La Procura spagnola è favorevole alla costituzione dell'ex presidente Carlos Mazón come parte nel procedimento per l'alluvione causata dalla DANA. L'ufficio sostiene che negare tale possibilità violerebbe il suo diritto alla difesa. Il rapporto del pubblico ministero Cristóbal Melgarejo sollecita l'accoglimento del ricorso di Mazón.
Il pubblico ministero Cristóbal Melgarejo ha depositato un rapporto a sostegno della richiesta dell'ex presidente valenciano Carlos Mazón di intervenire come parte nell'inchiesta sulla DANA, guidata dal giudice Nuria Ruiz Tobarra. La decisione giunge dopo che il Tribunale Superiore di Giustizia della Comunità Valenciana (TSJ-CV) ha respinto le accuse penali contro Mazón, convocandolo esclusivamente in qualità di testimone.

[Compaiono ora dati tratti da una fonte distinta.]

(** * minitable: the windowed row store, its fetch ledger and the BFF endpoints

    A shallow embedding of the client component [App] (row store, page
    fetch ledger, realtime handler, optimistic cell edit, viewport
    prefetch), of the older [Table] component, and of the two BFF routes
    [GET /api/rows] and [PATCH /api/rows/:id], followed by the properties
    the specification states about them.

    JavaScript [Map] and [Set] are stdpp's [gmap] and [gset]; a JS object
    used as a record of fields is a [gmap string jsval]; JS numbers that
    the client uses as positions and page indices are integers and are
    modelled in [Z]; an [async] function is split at its [await]s into the
    segment that runs synchronously and the continuation that runs when
    the awaited promise settles. *)

From Stdlib Require Import ZArith Ascii String List Lia.
From stdpp Require Import gmap gmultiset strings list fin_maps pretty sorting.

Open Scope Z_scope.

Set Warnings "-clear-no-such-hyp".

(** ** JavaScript values *)

Module Js.

(** The values a row field or a map key can hold here: [undefined], [null],
    an integer number, a string. *)
Inductive jsval :=
  | VUndef
  | VNull
  | VNum (z : Z)
  | VStr (s : string).

#[global] Instance jsval_eq_dec : EqDecision jsval.
Proof. solve_decision. Defined.

Definition jsval_enc (v : jsval) : (unit + unit) + (Z + string) :=
  match v with
  | VUndef => inl (inl tt)
  | VNull => inl (inr tt)
  | VNum z => inr (inl z)
  | VStr s => inr (inr s)
  end.

Definition jsval_dec (x : (unit + unit) + (Z + string)) : jsval :=
  match x with
  | inl (inl _) => VUndef
  | inl (inr _) => VNull
  | inr (inl z) => VNum z
  | inr (inr s) => VStr s
  end.

#[global] Instance jsval_countable : Countable jsval.
Proof. apply (inj_countable' jsval_enc jsval_dec). by intros []. Defined.

(** An object with string keys. *)
Abbreviation obj := (gmap string jsval).

(** [o.k]: reading an absent property gives [undefined]. *)
Definition prop (o : obj) (k : string) : jsval := default VUndef (o !! k).

(** [{...o, [k]: v}] and [o.k = v]. *)
Definition with_prop (o : obj) (k : string) (v : jsval) : obj := <[k:=v]> o.

(** The property key a value is converted to when it indexes an object. *)
Definition to_key (v : jsval) : string :=
  match v with
  | VUndef => "undefined"
  | VNull => "null"
  | VNum z => pretty z
  | VStr s => s
  end.

(** [a === b] on these values. *)
Definition strict_eq (a b : jsval) : bool := bool_decide (a = b).

End Js.

Import Js.

(** ** The client: [App] *)

Module App.

Definition PAGE_SIZE : Z := 150.

(** [type Row = Record<string, any> & { id: number }] *)
Abbreviation Row := (gmap string jsval).

Definition row_id (r : Row) : jsval := prop r "id".

(** [DEMO_ERRORS]: an object literal with the keys 2, 4 and 6, indexed by
    [row.id]. The table is what the object answers for an id that is a
    number; for an id that names a member every object inherits
    ([constructor], [toString], ...) the object of the source answers with
    that member, which this table leaves out. *)
Definition DEMO_ERRORS (id : jsval) : option string :=
  let k := to_key id in
  if String.eqb k "2" then Some "Missing brief & deadline"
  else if String.eqb k "4" then Some "No assigned owner"
  else if String.eqb k "6" then Some "Status not set — blocked"
  else None.

(** The keys of [COLUMN_LABELS], in order: the ids of the columns the grid
    renders cells for. The [id] column is drawn apart and is not one of
    them. *)
Definition COLUMN_LABELS : list string :=
  [ "marcus_error"; "tasks_name"; "compose"; "link_to_ad"; "stage"; "task_owner";
    "deadline"; "team"; "ai_services"; "purchases"; "platform"; "product";
    "localization"; "size"; "concept"; "status"; "compose_creator";
    "compose_done_date"; "attachments"; "impressions"; "test_status" ].

(** The refs and state variables of [App] that the store and the ledger
    use. [renders] is the counter behind [forceUpdate]. *)
Record state := mkState {
  rowsMapRef : gmap Z Row;
  idToIdxRef : gmap jsval Z;
  fetchedPagesRef : gset Z;
  fetchingPagesRef : gset Z;
  total : Z;
  loadedCount : Z;
  renders : nat;
  editingCell : option (jsval * string);
  editingDropdown : option (jsval * string)
}.

Definition init : state :=
  mkState ∅ ∅ ∅ ∅ 0 0 0 None None.

Definition forceUpdate (s : state) : state :=
  mkState (rowsMapRef s) (idToIdxRef s) (fetchedPagesRef s) (fetchingPagesRef s)
          (total s) (loadedCount s) (S (renders s)) (editingCell s) (editingDropdown s).

Definition set_rows (m : gmap Z Row) (s : state) : state :=
  mkState m (idToIdxRef s) (fetchedPagesRef s) (fetchingPagesRef s)
          (total s) (loadedCount s) (renders s) (editingCell s) (editingDropdown s).

Definition set_ids (m : gmap jsval Z) (s : state) : state :=
  mkState (rowsMapRef s) m (fetchedPagesRef s) (fetchingPagesRef s)
          (total s) (loadedCount s) (renders s) (editingCell s) (editingDropdown s).

Definition set_fetched (x : gset Z) (s : state) : state :=
  mkState (rowsMapRef s) (idToIdxRef s) x (fetchingPagesRef s)
          (total s) (loadedCount s) (renders s) (editingCell s) (editingDropdown s).

Definition set_fetching (x : gset Z) (s : state) : state :=
  mkState (rowsMapRef s) (idToIdxRef s) (fetchedPagesRef s) x
          (total s) (loadedCount s) (renders s) (editingCell s) (editingDropdown s).

Definition setTotal (t : Z) (s : state) : state :=
  mkState (rowsMapRef s) (idToIdxRef s) (fetchedPagesRef s) (fetchingPagesRef s)
          t (loadedCount s) (renders s) (editingCell s) (editingDropdown s).

Definition setLoadedCount (n : Z) (s : state) : state :=
  mkState (rowsMapRef s) (idToIdxRef s) (fetchedPagesRef s) (fetchingPagesRef s)
          (total s) n (renders s) (editingCell s) (editingDropdown s).

Definition close_editors (s : state) : state :=
  mkState (rowsMapRef s) (idToIdxRef s) (fetchedPagesRef s) (fetchingPagesRef s)
          (total s) (loadedCount s) (renders s) None None.

(** The row store: the position map and the reverse map. *)
Definition store (s : state) : gmap Z Row * gmap jsval Z :=
  (rowsMapRef s, idToIdxRef s).

(** What the component sends to the BFF. *)
Inductive request :=
  | GetRows (limit offset : Z)
  | PatchRow (rowId : jsval) (field : string) (value : jsval).

#[global] Instance request_eq_dec : EqDecision request.
Proof. solve_decision. Defined.

(** The page a read request is for. *)
Definition get_for (page : Z) : request := GetRows PAGE_SIZE (page * PAGE_SIZE).

(** The parsed body of a read response: [json.data] and [json.total], each
    possibly absent ([undefined] or [null]). *)
Record json := mkJson {
  j_data : option (list Row);
  j_total : option Z
}.

(** How the two awaits of [fetchPage] settle: [fetch] or [res.json()]
    rejects (no connection, a body that is not JSON), or a body is parsed.
    The component never reads [res.ok] or [res.status], so the status is
    not part of the outcome. *)
Inductive fetch_outcome :=
  | Rejected
  | Parsed (body : json).

(** *** [fetchPage] *)

(** Neither guard of [fetchPage] fires for the page. *)
Definition untracked (s : state) (page : Z) : Prop :=
  (page ∉ fetchedPagesRef s) /\ (page ∉ fetchingPagesRef s).

#[global] Instance untracked_dec (s : state) (page : Z) : Decision (untracked s page).
Proof. unfold untracked. apply _. Defined.

(** Up to the first [await]: the two guards, the in-flight mark, and the
    call of [fetch]. *)
Definition fetchPage_begin (s : state) (page : Z) : state * list request :=
  if bool_decide (page ∈ fetchedPagesRef s) then (s, [])
  else if bool_decide (page ∈ fetchingPagesRef s) then (s, [])
  else (set_fetching ({[page]} ∪ fetchingPagesRef s) s, [get_for page]).

(** The body of the [for] loop, from index [idx = offset + i] on. *)
Fixpoint fill_rows (idx : Z) (rows : list Row) (s : state) : state :=
  match rows with
  | [] => s
  | row :: rest =>
      let row :=
        match DEMO_ERRORS (row_id row) with
        | Some e => with_prop row "marcus_error" (VStr e)
        | None => row
        end in
      let s := set_rows (<[idx:=row]> (rowsMapRef s)) s in
      let s := set_ids (<[row_id row:=idx]> (idToIdxRef s)) s in
      fill_rows (idx + 1) rest s
  end.

(** After the awaits: the [try] block's remainder, or the [catch]. *)
Definition fetchPage_resume (s : state) (page : Z) (o : fetch_outcome) : state :=
  match o with
  | Parsed body =>
      let offset := page * PAGE_SIZE in
      let rows := default [] (j_data body) in
      let s := fill_rows offset rows s in
      let s := set_fetched ({[page]} ∪ fetchedPagesRef s) s in
      let s := set_fetching (fetchingPagesRef s ∖ {[page]}) s in
      let s := setTotal (default 0 (j_total body)) s in
      let s := setLoadedCount (Z.of_nat (size (rowsMapRef s))) s in
      forceUpdate s
  | Rejected => set_fetching (fetchingPagesRef s ∖ {[page]}) s
  end.

(** *** The [cell-updated] socket handler *)

Definition on_cell_updated (s : state) (updatedRow : Row) : state :=
  match idToIdxRef s !! row_id updatedRow with
  | Some idx => forceUpdate (set_rows (<[idx:=updatedRow]> (rowsMapRef s)) s)
  | None => s
  end.

(** *** [updateCell] *)

(** Up to the [await]: the optimistic patch, the two editor resets, and the
    call of [fetch] with method PATCH, which is the last thing the segment
    does. *)
Definition updateCell_begin (s : state) (rowId : jsval) (field : string) (value : jsval)
  : state * list request :=
  let s :=
    match idToIdxRef s !! rowId with
    | Some idx =>
        match rowsMapRef s !! idx with
        | Some cur => set_rows (<[idx:=with_prop cur field value]> (rowsMapRef s)) s
        | None => s
        end
    | None => s
    end in
  (close_editors s, [PatchRow rowId field value]).

(** How the PATCH settles: [fetch] rejects, or it resolves with some HTTP
    status. *)
Inductive write_outcome :=
  | WriteRejected
  | WriteStatus (code : Z).

(** After the [await]: nothing in the [try], an empty [catch]. *)
Definition updateCell_resume (s : state) (o : write_outcome) : state * list request :=
  match o with
  | WriteRejected => (s, [])
  | WriteStatus _ => (s, [])
  end.

(** *** The viewport prefetch effect *)

(** [Math.ceil(a / b)] for a positive [b]. *)
Definition ceil_div (a b : Z) : Z := - ((- a) / b).

(** The first and the last page the loop visits, when the effect does not
    return early. [virtualRows] is given by the indices of its items. *)
Definition page_window (total : Z) (virtualRows : list Z) : option (Z * Z) :=
  match virtualRows with
  | [] => None
  | fi :: _ =>
      if bool_decide (total = 0) then None
      else
        let li := List.last virtualRows fi in
        let max := ceil_div total PAGE_SIZE - 1 in
        let sp := Z.max 0 (fi / PAGE_SIZE - 1) in
        let ep := Z.min (li / PAGE_SIZE + 2) max in
        Some (sp, ep)
  end.

(** [for (let p = sp; p <= ep; p++) fetchPage(p)]: every call runs its
    synchronous segment before the next one starts. *)
Fixpoint fetch_each (pages : list Z) (s : state) : state * list request :=
  match pages with
  | [] => (s, [])
  | p :: rest =>
      let '(s1, r1) := fetchPage_begin s p in
      let '(s2, r2) := fetch_each rest s1 in
      (s2, r1 ++ r2)
  end.

Definition viewport_effect (s : state) (virtualRows : list Z) : state * list request :=
  match page_window (total s) virtualRows with
  | None => (s, [])
  | Some (sp, ep) => fetch_each (seqZ sp (ep - sp + 1)) s
  end.

(** The page indices the specification's sentence on coverage names for a
    first visible position [fi] and a last one [li]: the pages that meet
    [fi .. li], one more page on each side, clamped to
    [0 .. ceil(total/pageSize) - 1]. Written from the specification, to be
    compared with [page_window]. *)
Definition spec_pages (total fi li : Z) : list Z :=
  let lo := Z.max 0 (fi / PAGE_SIZE - 1) in
  let hi := Z.min (li / PAGE_SIZE + 1) (ceil_div total PAGE_SIZE - 1) in
  seqZ lo (hi - lo + 1).

End App.

(** ** The older client component: [Table] *)

Module Table.

(** [data] is a plain array of rows. The [cell-updated] handler is
    [setData(prev => prev.map(row => row.id === updatedRow.id ? updatedRow : row))]. *)
Definition on_cell_updated (prev : list App.Row) (updatedRow : App.Row) : list App.Row :=
  List.map (fun row =>
              if strict_eq (App.row_id row) (App.row_id updatedRow)
              then updatedRow else row) prev.

End Table.

(** ** The BFF: [index.ts] *)

Module Bff.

La Procura afferma che respingere l'intervento "violerebbe il diritto alla difesa del ricorrente", precludendogli l'accesso agli atti e la partecipazione alle indagini. Melgarejo sottolinea che tali diritti sussistono a prescindere dallo status di indagato, facendo riferimento al ruolo di Mazón come deputato presso Les Corts Valencianes per il Partido Popular.
L'atto evidenzia i passaggi ancora pendenti, tra cui il recupero dei messaggi cancellati tra Mazón e il suo capo di gabinetto, José Manuel Cuenca, tramite una rogatoria internazionale a WhatsApp. Tali elementi potrebbero chiarire il ruolo di Mazón nella gestione dell'emergenza DANA.